Biden administration officials are under fire for government recommendations that children and staff wear masks at all times at summer camps, despite evidence that the risk of transmission among children is rare and catching COVID outdoors is minimal.
The Centers for Disease Control’s (CDC) most recent summer camp guidance calls for masks to be worn at all times, even outdoors and even when engaging in sport activities, by vaccinated adults and children as young as two. It is also recommended that kids remain three feet apart in their own age group and six feet between those in other cohorts. Campers should also avoid indoor sports that involve close contact with others. The only mask exceptions are for drinking, eating, swimming, and napping, and six feet of distance between staff and campers is recommended during meals.
The guidelines specify that while fewer children have contracted COVID-19, compared with adults, children can become infected and spread the virus to others, which could have severe outcomes. The CDC data shows that children and adolescents ages 0-17 account for 12.5 percent of all COVID-19 cases, and 0.1 percent of all deaths.
Dr. Anthony Fauci defended the guidelines for summer camps but acknowledged on the TODAY show they are “a bit stringent.” “I wouldn’t call [federal guidelines] excessive … but they certainly are conservative,” said Fauci. “And I think what you’re going to start to see is, really, in real-time, continually reevaluating that for its practicality.”

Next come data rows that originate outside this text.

(** The comparator obeys the contract of [sort.Sort] on a table in which no
    two entries are root-level parameters. *)
Lemma routeLess_LessContract l :
  ForallOrdPairs
    (fun a b => rootParam (pattern a) && rootParam (pattern b) = false) l ->
  LessContract (@routeLess Handler) l.
Proof.
  intros Hroot. split.
  - intros i j a b Hij Ha Hb. unfold routeLess.
    apply lessPattern_asym.
    revert i j Hij Ha Hb.
    induction Hroot as [|x l Hx Hl IH]; intros i j Hij Ha Hb.
    + destruct i; discriminate.
    + rewrite Forall_forall in Hx.
      destruct i as [|i], j as [|j]; simpl in Ha, Hb.
      * congruence.
      * injection Ha as <-. apply Hx. eapply nth_error_In; eassumption.
      * injection Hb as <-. rewrite andb_comm.
        apply Hx. eapply nth_error_In; eassumption.
      * apply (IH i j); congruence.
  - intros i j k a b c _ _ _ _ _ _. apply lessPattern_trans.
  - intros i j k a b c _ _ _ _ _ _. apply lessPattern_negtrans.
Qed.

Context {sorter : SortAlgorithm} {contract : SortContract}.

Lemma Handle_Permutation (r : Router Handler) m p h :
  Permutation (routes (Handle r m p h)) (routes r ++ [newRoute m p h]).
Proof. apply sort_Sort_Permutation. Qed.

Lemma HandleAll_snoc (r : Router Handler) regs reg :
  HandleAll r (regs ++ [reg])
  = Handle (HandleAll r regs) (fst (fst reg)) (snd (fst reg)) (snd reg).
Proof. unfold HandleAll. rewrite fold_left_app. reflexivity. Qed.

Lemma HandleAll_Permutation regs : forall (r : Router Handler),
  Permutation (routes (HandleAll r regs))
    (routes r
     ++ map (fun reg => newRoute (fst (fst reg)) (snd (fst reg)) (snd reg))
            regs).
Proof.
  induction regs as [|reg regs IH]; intros r; simpl.
  - rewrite app_nil_r. apply Permutation_refl.
  - unfold HandleAll in *. simpl. rewrite IH.
    rewrite (Handle_Permutation r). rewrite <- app_assoc. reflexivity.
Qed.

(** After a registration the table is sorted, provided no two of its
    entries are root-level parameters. *)
Lemma Handle_IsSorted (r : Router Handler) m p h :
  ForallOrdPairs
    (fun a b => rootParam (pattern a) && rootParam (pattern b) = false)
    (routes r ++ [newRoute m p h]) ->
  IsSorted routeLess (routes (Handle r m p h)) = true.
Proof.
  intros Hroot. unfold Handle. simpl.
  apply sort_Sort_IsSorted. apply routeLess_LessContract. exact Hroot.
Qed.

End TableOrder.

(** *** Removal and the order of the table *)

Section RemoveOrder.

Context {Handler : Type} (m p : string).

Implicit Types (s : slice Handler) (v : route Handler)
  (l : list (route Handler)).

CDC Director Rochelle Walensky also went on the defensive during the White House coronavirus response team briefing, telling reporters, “What we’re really trying to avoid in this camp guidance is what we saw in outbreaks and camps last summer.”
“If you have 5 [year-olds], 10-year-olds who are on a soccer field all in front of the same soccer ball, we’re trying to make sure that there are not a lot of heavy breathing around a singular soccer ball with five kids around it at the same time,” she added.
Pediatricians nationwide have called the CDC guidance “senseless,” “irrational,” and “ridiculous,” and also “cruel” and “unnecessarily draconian,” all while public health experts admit the risk of transmission outdoors is very low.
Walensky is still expected to provide explanation to GOP lawmakers on CDC’s recommendation that children as young as two should wear masks. Pushing back on the guidelines, in a letter sent on April 22, Republicans requested the CDC to explain in detail which developmental milestones the CDC had considered when setting a minimum age requirement, whether the CDC is remaining up-to-date on the latest science related to childhood COVID-19 transmission, and if it has a plan and willingness to update its recommendations. The signatories asked Walensky to provide the answers by May 6.
Walensky allegedly ignored the inquiry and instead sent a very powerful message to all the parents who would like their children to go to camps: get your kids vaccinated. “If we have authorization for 12- to 15-year-olds, and they can get vaccinated before going to camp, that’s what I would advocate, so they can take their masks off outdoors,” she said.
Reportedly, the federal regulators prepare to authorize use of the Pfizer-BioNTech coronavirus vaccine in adolescents aged 12 to 15 early next week.
Summer camps are especially important for America’s children because of the psychological and physical stress they have been under during the past year, with most kids isolated at home and away from their friends and peers.
“We really feel like summer camps are a huge opportunity for kids to disconnect from screens that they’ve all had to be on during their academic year,” said Dr. Sara Bode, a pediatrician who helped write the American Academy of Pediatrics (AAP) summer camp guidance for 2021. “Summer camps offer this social and emotional enriching learning opportunity for kids that is critical.”
“The goal of day and overnight camps across the United States this year will be to restore some normalcy to the lives of children who saw their lives upturned by COVID-19,” said Tom Rosenberg, president and CEO of the American Camp Association. He noted there’s a lot of discussion around very real academic losses the children have suffered, but not nearly enough has been said about the social and emotional losses, which would help to be restored in activities such as summer camps.
Masks are not only an unnecessary measure against COVID transmission in children, but we do not yet fully understand the extent of the damage they have on children’s emotional and social development, potentially preventing them from learning empathy, among other aspects critical to a child’s development. Pushing masks on children, top “health officials” seem to care little about these issues.
While many states have already dropped mask mandates, many have not. Also, in states where governors have rejected mask enforcement, many public school boards vehemently adhere to the CDC “recommendations,” as if they were the supreme law of the land. Parents, it’s time to get involved and engaged and to stop taking orders from “officials” who do not have our children’s well-being and best interests in mind.